数十ファイル程度の小さなプロジェクトなら、普通の検索で十分かもしれません。CodeGraph が最も価値を出すのは、中規模から大規模のコードベースで、Agent に探索をよくさせる場面です。
使うときの注意点
第一に、CodeGraph はコードレビューやテストの代替ではありません。Agent が関連コードを早く見つける助けにはなりますが、変更が必ず正しいことは保証しません。
第二に、インデックス品質が結果に影響します。複雑な構造、大量の生成コード、混在言語、除外されていない build 生成物があると、インデックスがノイズを含みやすくなります。使う前に .gitignore、プロジェクト構成、インデックス範囲を確認したほうがよいでしょう。

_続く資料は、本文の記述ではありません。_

Lemma Lex_Error_ok l : lex_ok l → ∃ r, Lex_Error l = Ok r.
Proof.
  destruct l as [ls nr pos]. intros [Hnr Hpos]. cbn in Hnr, Hpos. unfold Lex_Error. cbn [lineNr].
  assert (∃ l, back_up (Z.to_nat nr) (mkLex ls nr pos) = Ok l ∧ lines l = ls ∧
    (lineNr l = 0 ∧ linePos l = 0 ∨ ∃ line, ls !! Z.to_nat (lineNr l) = Some line ∧ 0 ≤ lineNr l ∧ 0 < linePos l ≤ Z.of_nat (length line)))
    as (l & -> & E & H).
  { destruct Hpos as [->|(line & El & Hp)].
    - replace (mkLex ls nr 0) with (mkLex ls (Z.of_nat (Z.to_nat nr)) 0) by (f_equal; lia). apply back_up_spec. lia.
    - exists (mkLex ls nr pos). destruct (Z.eqb_spec pos 0) as [|Hn]; [lia|]. split_and!; [|done|right; exists line; cbn; split_and!; try done || lia].
      destruct (Z.to_nat nr); cbn; by destruct (Z.eqb_spec pos 0); [lia|]. }
  cbn [mbind outcome_bind]. destruct H as [[E1 E2]|(line & El & H1 & H2)].
  - rewrite E1, E2. cbn. by eexists.
  - destruct (Z.eqb_spec (linePos l) 0); [lia|]. cbn [andb]. rewrite E. pose proof (at_index_Some _ _ _ El) as Ei.
    rewrite Z2Nat.id in Ei by lia. rewrite Ei. cbn [mbind outcome_bind].
    destruct (lookup_lt_is_Some_2 line (Z.to_nat (linePos l - 1))) as [w Hw]; [lia|].
    rewrite <-(Z2Nat.id (linePos l - 1)) by lia. rewrite (at_index_Some _ _ _ Hw). by eexists.
Qed.

(** The first [n] calls of [Lex]. *)
Fixpoint lex_calls (n : nat) (l : ZFPLex) : outcome (list (option Tok) * ZFPLex) :=
  match n with
  | O => Ok ([], l)
  | S n' => '(t, l) ← Lex l; '(ts, l) ← lex_calls n' l; Ok (t :: ts, l)
  end.

(** The lexer never reads outside the lines.  On every input, the calls of [Lex] give the
    tokens of the file one after the other and then the end of input, without a panic, and
    [Error] can report a position after any number of calls. *)
Theorem lexer_spec zoneFile n :
  ∃ l, lex_calls n (mkLex (removeComments zoneFile) 0 0) = Ok ((λ i, tokens zoneFile !! i) <$> seq 0 n, l) ∧ ∃ r, Lex_Error l = Ok r.
Proof.
  assert (∀ n l, lex_ok l → ∃ l', lex_calls n l = Ok ((λ i, (Lex_word <$> lex_rest l) !! i) <$> seq 0 n, l') ∧ lex_ok l') as H.
  { clear. induction n as [|n IH]; intros l Hl; [by eexists|]. cbn. destruct (Lex_spec l Hl) as (l1 & -> & Hl1 & Hr). cbn [mbind outcome_bind].
    destruct (IH l1 Hl1) as (l2 & -> & Hl2). exists l2. split; [|done]. cbn. rewrite Hr. do 2 f_equal. f_equal.
    - by destruct (lex_rest l).
    - rewrite <-seq_shift, <-list_fmap_compose. apply list_fmap_ext. intros i x _. by destruct (lex_rest l). }
  destruct (H n (mkLex (removeComments zoneFile) 0 0)) as (l & E & Hl); [split; cbn; [lia|by left]|].
  exists l. split; [exact E|by apply Lex_Error_ok].
Qed.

第三に、MCP 設定と Agent 指示が重要です。README でも、CodeGraph は正しく問い合わせられたときに効果があると説明しています。Agent がそれを無視して大量のファイルを直接読むなら、事前インデックスは追加コストになります。
第四に、ローカルツールであっても権限には注意が必要です。インストーラは Agent 設定と権限リストを書き込みます。チーム環境では、これらの設定をまとめて確認するほうが安全です。
まとめ
CodeGraph の価値は、AI Agent にローカルのコード地図を渡すことだと理解できます。モデルを賢くするのではなく、モデルが迷いにくくなるようにします。
Claude Code、Codex CLI、Cursor などが大規模リポジトリに向き合うとき、コンテキストを多く消費するのは探索です。CodeGraph は事前インデックス化されたシンボル関係、コールグラフ、ルートグラフ、全文検索によって「コードを探す」段階を先に済ませ、Agent が理解と変更により多くの予算を使えるようにします。
実際のプロジェクトで AI コーディングツールを使っていて、「たくさんファイルを読んだのに要点を見つけられない」場面が多いなら、CodeGraph は試す価値があります。これは AI コーディングツールの重要な方向性を示しています。より強いモデルだけでなく、そのモデルにより良いローカルコードコンテキストを与えることも必要です。